St. Petersburg erlaubt erstmals Lesben- und Schwulendemo

Als erste Stadt Russlands hat St. Petersburg eine Lesben- und Schwulenparade erlaubt, wenn gewisse Auflagen eingehalten werden. Das teilten die Organisatoren gestern mit. Die Veranstaltung soll am Samstag stattfinden.

„Das ist eine historische Entscheidung“, freut sich auch der bekannteste russische Schwulenaktivist Nikolai Alexejew, der die Parade mitveranstaltet: „Alle früheren Paraden fanden ohne Erlaubnis statt.“

Bis jetzt wurden alle Paraden, die seit 2006 in Moskau oder St. Petersburg geplant wurden, verboten und von der Polizei gewaltsam aufgelöst. Vor Gerichten bekamen die Veranstalter im Nachhinein immer recht: So hat im Jahr 2010 das Verwaltungsgericht in St. Petersburg entschieden, dass dass die Versammlungsfreiheit auch für Homo-Aktivisten gelte.

Das Verbot der Moscow Pride wurde Jahre später vom Europäischen Gerichtshof für Menschenrechte (EGMR) aufgehoben – was bei der folgenden Anmeldung einer Veranstaltung von den Behörden aber geflissentlich ignoriert wurde. Zuletzt hat ein Moskauer Bezirksgericht die Ablehnung von 102 CSD-Anträgen bis ins Jahr 2112 durch die Moskauer Stadtverwaltung für rechtmäßig erklärt.

Teilweise stürmten auch rechte Schläger die Veranstaltungen. Das müsste sich diesmal ändern: „Lasst uns hoffen, dass die Polizei ihr bestes tun wird, um die Teilnehmer zu schützen“, so Alexejew weiter.

Die Parade soll nun zwischen 11.30 und 14.30 stattfinden.
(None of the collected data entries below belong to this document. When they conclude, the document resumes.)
(** A path of the Windows type is cut into its drive and the non-empty
    texts between the backslashes that follow it. *)
Theorem split_path_windows c rest :
  matches_windows_pattern (String c (String ":" rest)) = true ->
  split_path (String c (String ":" rest)) =
  Some (String c (String ":" EmptyString)
        :: filter nonempty (split_on backslash rest)).
Proof.
  intros Hw. unfold split_path, detect_filepath_type. rewrite Hw.
  f_equal. unfold split_windows_path.
  assert (Ascii.eqb c backslash = false) as Hc.
  { destruct (Ascii.eqb c backslash) eqn:E; [|reflexivity].
    apply Ascii.eqb_eq in E. subst c. simpl in Hw.
    destruct rest as [|bs [|a r]]; discriminate. }
  rewrite Hc. cbn [andb]. rewrite Ascii.eqb_refl.
  pose proof (windows_loop_pieces rest EmptyString
                [String c (String ":" EmptyString)] eq_refl) as Hp.
  destruct (windows_loop rest EmptyString
              [String c (String ":" EmptyString)]) as [parts1 curr].
  simpl negb. cbn [andb]. exact Hp.
Qed.

Lemma split_path_windows_witness :
  split_path "N:\PPDO\\Records\49xx" =
  Some ["N:"; "PPDO"; "Records"; "49xx"]%string.
Proof.
  exact (split_path_windows "N" "\PPDO\\Records\49xx" eq_refl).
Defined.

Lemma eqb_longer (a b : string) :
  String.length a <> String.length b -> String.eqb a b = false.
Proof.
  intros H. apply String.eqb_neq. intros ->. now apply H.
Qed.

Lemma split_other_path_without_slash path :
  contains "/" path = false -> split_other_path path = Some [path].
Proof.
  intros Hs. unfold split_other_path. simpl split_other_loop.
  unfold os_path_split. rewrite (cut_at_last_slash_none _ Hs).
  cbn [fst snd]. destruct path as [|a path]; [reflexivity|].
  change (String.eqb EmptyString (String a path)) with false.
  cbv iota. now rewrite String.eqb_refl.
Qed.
(** * Signal fusion and data pipeline of the crypto RAG system

    A shallow embedding of [phase1_data_foundation/data_models.py] and
    [phase1_data_foundation/data_pipeline.py].

    Modelling conventions.
    - Python [float] values are idealised as exact rationals ([Q]); the
      literals [0.25], [0.3], [0.2] denote the decimals they spell.  Python
      [int] is [Z].
    - [round] is Python 3's round-half-to-even, [max]/[min] are the
      two-argument builtins, [sum] folds from [0] left to right, and [/] is
      true division, which raises [ZeroDivisionError] on a zero divisor.
    - Exceptions are explicit: fallible code returns [result].
    - A [datetime] is the number of microseconds it denotes; the difference
      of two datetimes is a [timedelta], normalised as Python does.
    - f-strings are kept symbolic ([fstring]): the template with the values
      it interpolates.
    - Objects mutated in place ([self], the pipeline's dictionaries) are
      passed through explicitly. *)

From Stdlib Require Import ZArith QArith Qround Qabs Qminmax Lqa Lia.
From stdpp Require Import gmap strings list fin_maps.

Open Scope Q_scope.

(** ** Python built-ins used by the source *)

Module Py.
Lemma leb_nan_r (x y : float) : is_nan y = true -> (x <=? y) = false.
Proof.
  intros H. apply is_nan_spec in H. rewrite leb_spec, H. unfold SFleb.
  now destruct (Prim2SF x).
Qed.

Lemma leb_nan_l (x y : float) : is_nan x = true -> (x <=? y) = false.
Proof.
  intros H. apply is_nan_spec in H. now rewrite leb_spec, H.
Qed.

Lemma ltb_not_nan (x y : float) : (x <? y) = true -> is_nan y = false.
Proof.
  intros H. destruct (is_nan y) eqn:E; [|reflexivity].
  now rewrite (ltb_nan_r x y E) in H.
Qed.

(** Not-a-number is absorbing for the four operations. *)
Lemma sub_nan_l (x y : float) : is_nan x = true -> is_nan (x - y) = true.
Proof.
  rewrite !is_nan_spec, sub_spec. now intros ->.
Qed.

Lemma sub_nan_r (x y : float) : is_nan y = true -> is_nan (x - y) = true.
Proof.
  rewrite !is_nan_spec, sub_spec. intros ->. now destruct (Prim2SF x).
Qed.

Lemma div_nan_l (x y : float) : is_nan x = true -> is_nan (x / y) = true.
Proof.
  rewrite !is_nan_spec, div_spec. now intros ->.
Qed.

Lemma mul_nan_l (x y : float) : is_nan x = true -> is_nan (x * y) = true.
Proof.
  rewrite !is_nan_spec, mul_spec. now intros ->.
Qed.

(** [x - x] is [+0] for every finite [x] (round to nearest). *)
Lemma sub_diag (x : float) :
  SFfinite (Prim2SF x) = true -> x - x = 0.
Proof.
  intros H. apply Prim2SF_inj. rewrite sub_spec.
  change (Prim2SF 0) with (S754_zero false).
  destruct (Prim2SF x) as [s|s| |s m e]; try discriminate.
  - now destruct s.
  - unfold SF64sub, SFsub. now rewrite Z.sub_diag.
Qed.

(** What a strict comparison with [+0] says about the representation. *)
Lemma ltb_0_l (x : float) :
  (0 <? x) = true ->
  Prim2SF x = S754_infinity false \/ exists m e, Prim2SF x = S754_finite false m e.
Proof.
  rewrite ltb_spec. change (Prim2SF 0) with (S754_zero false).
  destruct (Prim2SF x) as [s|s| |s m e]; simpl; try discriminate.
  - destruct s; [discriminate|now left].
  - destruct s; [discriminate|right; eauto].
Qed.

Lemma is_finite_spec (x : float) :
  is_finite x = true -> SFfinite (Prim2SF x) = true.
Proof.
  unfold is_finite, is_infinity. intros H.
  apply negb_true_iff, orb_false_iff in H. destruct H as [Hn Hi].
  apply is_nan_false in Hn. rewrite eqb_spec, abs_spec in Hi.
  destruct (Prim2SF x) as [s|s| |s m e]; try reflexivity.
  - discriminate.
  - congruence.
Qed.

(** Division of anything by [+0], then scaling by a positive number: plus
    infinity when the dividend is above zero, otherwise minus infinity or
    not-a-number. *)
Lemma div_zero_scaled (n k : float) :
  (0 <? k) = true -> is_finite k = true ->
  if 0 <? n then n / 0 * k = infinity else (0 <? n / 0 * k) = false.
Proof.
  intros Hk Hfin.
  destruct (ltb_0_l k Hk) as [Ek|(mk & ek & Ek)].
  { apply is_finite_spec in Hfin. rewrite Ek in Hfin. discriminate. }
  destruct (0 <? n) eqn:Hn.
  - apply Prim2SF_inj. rewrite mul_spec, div_spec, Ek.
    change (Prim2SF 0) with (S754_zero false).
    change (Prim2SF infinity) with (S754_infinity false).
    destruct (ltb_0_l n Hn) as [En|(m & e & En)]; rewrite En; reflexivity.
  - rewrite ltb_spec, mul_spec, div_spec, Ek.
    rewrite ltb_spec in Hn. revert Hn.
    change (Prim2SF 0) with (S754_zero false).
    destruct (Prim2SF n) as [s|s| |s m e]; simpl; try reflexivity;
      destruct s; simpl; try reflexivity; discriminate.
Qed.

(** *** The order on numbers *)

Ltac cmp_cases :=
  repeat match goal with
         | |- context [Z.compare ?a ?b] => destruct (Z.compare_spec a b)
         | |- context [Pos.compare ?a ?b] => destruct (Pos.compare_spec a b)
         | H : context [Z.compare ?a ?b] |- _ => destruct (Z.compare_spec a b)
         | H : context [Pos.compare ?a ?b] |- _ =>
             destruct (Pos.compare_spec a b)
         end.

Lemma SFleb_trans (x y z : spec_float) :
  SFleb x y = true -> SFleb y z = true -> SFleb x z = true.
Proof.
  unfold SFleb, SFcompare.
  destruct x as [sx|sx| |sx mx ex], y as [sy|sy| |sy my ey],
    z as [sz|sz| |sz mz ez]; try discriminate; try reflexivity;
    try (destruct sx; discriminate || reflexivity);
    try (destruct sx, sy; discriminate || reflexivity);
    try (destruct sx, sz; discriminate || reflexivity);
    try (destruct sy, sz; discriminate || reflexivity);
    try (destruct sx, sy, sz; discriminate || reflexivity).
  all: change (Pos.compare_cont Eq) with Pos.compare.
  all: destruct sx, sy, sz; try discriminate; try reflexivity.
  all: intros H1 H2; cmp_cases; simpl in *;
    try discriminate; try reflexivity; try lia.
Qed.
Als Ort wurde nicht das Stadtzentrum genehmigt, sondern der nahe Poliustrowski-Park. Die Behörde hat die maximale Teilnehmerzahl auf 1000 beschränkt – eine Zahl, die die Organisatoren aber aller Wahrscheinlichkeit nicht erreichen: „Unsere Aktivisten haben Angst vor homosexuellenfeindlichen Angriffen, die normalerweise bei allen Demonstrationen für die Rechte von Schwulen und Lesben stattfinden“, erklärt Alexejew.

Ob es auch Beschränkungen bei den mitgeführten Symbolen gibt, ist nicht bekannt. In St. Petersburg gilt seit März ein Gesetz, dass die „Bewerbung von Homosexualität“ überall dort verbietet, wo Kinder und Jugendliche sein könnten und Homosexualität mit Pädophilie gleichsetzt.

Die Stadtverwaltung war für eine Bestätigung zunächst nicht zu erreichen.